Financement de la santé sexuelle et reproductive: le REMAPSEN-Burkina plaide pour des solutions locales
À Ouagadougou, la question du financement de la santé sexuelle et reproductive s’impose de plus en plus comme un enjeu stratégique, dans un contexte marqué par l’insécurité et le désengagement progressif de partenaires extérieurs. Réunis le 24 mars 2026 à l’initiative du Réseau des Médias Africains pour la Promotion de la Santé et de l’Environnement (REMAPSEN-Burkina), journalistes, et acteurs de la santé ont exploré les pistes d’une réponse davantage ancrée dans les réalités nationales.
Au cœur des échanges : la recherche d’alternatives endogènes pour garantir la continuité des services de planification familiale et, plus largement, la préservation des acquis en matière de droits en santé reproductive.
Un système sous pression
Comme dans plusieurs pays du Sahel, le système de santé burkinabè subit les effets conjugués d’une crise sécuritaire et d’une contraction des financements extérieurs. Cette double pression fragilise particulièrement les programmes de santé reproductive, longtemps soutenus par des partenaires techniques et financiers internationaux.

« Le contexte impose une réadaptation de nos approches », a souligné la représentante de la Direction de la Santé de la Famille, Dr Clarisse BOUGOUMA, en ouvrant les travaux. Tout en rappelant les efforts de l’État pour maintenir l’offre de soins, elle a insisté sur la nécessité de repenser les mécanismes de financement, à la veille d’un forum(FONAFIS) national dédié à cette problématique.
Vers une souveraineté sanitaire ?
Pour les participants, l’enjeu dépasse la seule question budgétaire. Il s’agit également de poser les bases d’une souveraineté sanitaire, reposant sur une mobilisation accrue des ressources internes et une meilleure coordination des acteurs.

L’expert en communication communautaire Amadou Désiré Thiombiano a mis en garde contre les conséquences d’un affaiblissement durable des financements extérieurs, notamment en matière d’accès aux services de planification familiale. Il a appelé à une implication renforcée des médias dans la promotion de solutions locales, à travers un journalisme davantage orienté vers l’analyse et l’impact.
Dans cette perspective, les professionnels des médias sont invités à jouer un rôle de catalyseur, en mettant en lumière les initiatives endogènes et en contribuant à un plaidoyer plus structuré en faveur du financement de la santé.
Miser sur les dynamiques locales
Les discussions ont fait émerger plusieurs pistes, parmi lesquelles un renforcement des synergies entre institutions publiques et acteurs médiatiques, ainsi qu’une implication plus affirmée des collectivités territoriales dans le financement du système de santé.

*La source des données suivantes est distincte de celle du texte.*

(** [handleEditCharImageUpload], App.tsx lines 255-263. *)
Definition handleEditCharImageUpload (id : Z) (image : option ImageFile)
    (fileName : option string) (st : App) : App :=
  let prev := editAddChars st in
  setEditAddChars
    (map (fun c =>
            if Z.eqb (Character.id c) id then
              let newName :=
                match attachedFileName image fileName with
                | Some f => getNameFromFilename f
                | None => positionalName "Character" prev id
                end in
              Character.mk (Character.id c) newName image
            else c)
         prev)
    st.

(** [handleEditObjImageUpload], App.tsx lines 265-273. *)
Definition handleEditObjImageUpload (id : Z) (image : option ImageFile)
    (fileName : option string) (st : App) : App :=
  let prev := editAddObjs st in
  setEditAddObjs
    (map (fun c =>
            if Z.eqb (Character.id c) id then
              let newName :=
                match attachedFileName image fileName with
                | Some f => getNameFromFilename f
                | None => positionalName "Object" prev id
                end in
              Character.mk (Character.id c) newName image
            else c)
         prev)
    st.

(** The promise built for one dropped file, App.tsx lines 216-232.  A
    failed read fires [onerror], which rejects with the event, before
    [onloadend] finds a [null] result. *)
Definition filePromise (file : File.t) : result (string * ImageFile) :=
  match File.dataUrl file with
  | None => Throw OtherValue
  | Some readerResult =>
      match parseDataUrl readerResult with
      | Ok parsedImage => Ok (getNameFromFilename (File.name file), parsedImage)
      | Throw error => Throw error
      end
  end.

Definition isImageFile (file : File.t) : bool :=
  String.prefix "image/" (File.type file).

Definition bulkErrorMessage : string :=
  "One or more images could not be processed. Please try again.".

(** [handleAdditionalElementsFilesAdd], App.tsx lines 212-248, run to the
    point where the promise chain has settled. *)
Definition handleAdditionalElementsFilesAdd (files : list File.t) : M unit :=
  let filePromises := map filePromise (filter isImageFile files) in
  tryCatch
    (newElementsData <- lift (promiseAll filePromises) ;;
     newCharacters <-
       mapWithIndex
         (fun data index =>
            stamp <- dateNow ;;
            ret (Character.mk (stamp + index)%Z (fst data) (Some (snd data))))
         newElementsData 0%Z ;;
     update (fun st =>
               setAdditionalElements (additionalElements st ++ newCharacters)%list st))
    (fun error =>
       consoleError "Error processing dropped files:" ;;
       update (setGenError (Some bulkErrorMessage))).

(** The text shown for a caught value,
    [err instanceof Error ? err.message : 'An unknown error occurred.']. *)
Definition errorText (err : Thrown) : string :=
  match err with
  | ErrorObject message => message
  | OtherValue => "An unknown error occurred."
  end.

Definition imagesOf (l : list Character.t) : list ImageFile :=
  flat_map (fun c => match Character.image c with
                     | Some img => [img]
                     | None => []
                     end) l.

(** The body of the [for] loop of [handleGenerateClick], lines 289-298,
    for the [remaining] iterations still to run. *)
Fixpoint generateLoop (remaining : nat) (request : Request.t)
    (allGeneratedImages : list string) : M unit :=
  match remaining with
  | O => ret tt
  | S remaining' =>
      resultImage <- awaitGenerateStoryImage request ;;
      let allGeneratedImages := (allGeneratedImages ++ [resultImage])%list in
      update (setGeneratedImages allGeneratedImages) ;;
      handleAddToHistory resultImage (Request.prompt request) Gen ;;
      generateLoop remaining' request allGeneratedImages
  end.

(** [handleGenerateClick], App.tsx lines 276-304.  The callback closes
    over the state [st] of the render it was created in. *)
Definition handleGenerateClick : M unit :=
  fun br w =>
    let st := appState w in
    if isGenerationDisabled st then (Ok tt, w)
    else
      (update (setGenLoading true) ;;
       update (setGenError None) ;;
       update (setGeneratedImages []) ;;
       let characterImages := imagesOf (characters st) in
       let elementImages := imagesOf (additionalElements st) in
       let locationImage :=
         match sceneLocationImage st with Some img => [img] | None => [] end in
       let request :=
         Request.mk (generatedPrompt st)
                    (locationImage ++ characterImages ++ elementImages)%list
                    (styleImage st) None in
       tryFinally
         (tryCatch
            (generateLoop (Z.to_nat (numberOfImages st)) request [])
            (fun err => update (setGenError (Some (errorText err)))))
         (update (setGenLoading false))) br w.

La formalisation de partenariats entre le REMAPSEN et les structures du ministère de la Santé figure également parmi les priorités identifiées, tout comme l’amélioration de l’accès à l’information pour soutenir un traitement médiatique plus approfondi des questions de santé.
Un moment charnière
Cette rencontre intervient à un moment clé, à la veille du Forum national sur le financement du secteur de la santé (FONAFIS), présenté comme une opportunité majeure pour repenser les modèles de financement et renforcer la résilience du système sanitaire burkinabè.

Pour le coordonnateur national du REMAPSEN Burkina, Boureima Sanga, la mobilisation des médias constitue un levier essentiel dans cette dynamique. « Informer, analyser, mais aussi proposer », résume-t-il en filigrane, traduisant une ambition : faire du journalisme un acteur à part entière des transformations du secteur de la santé.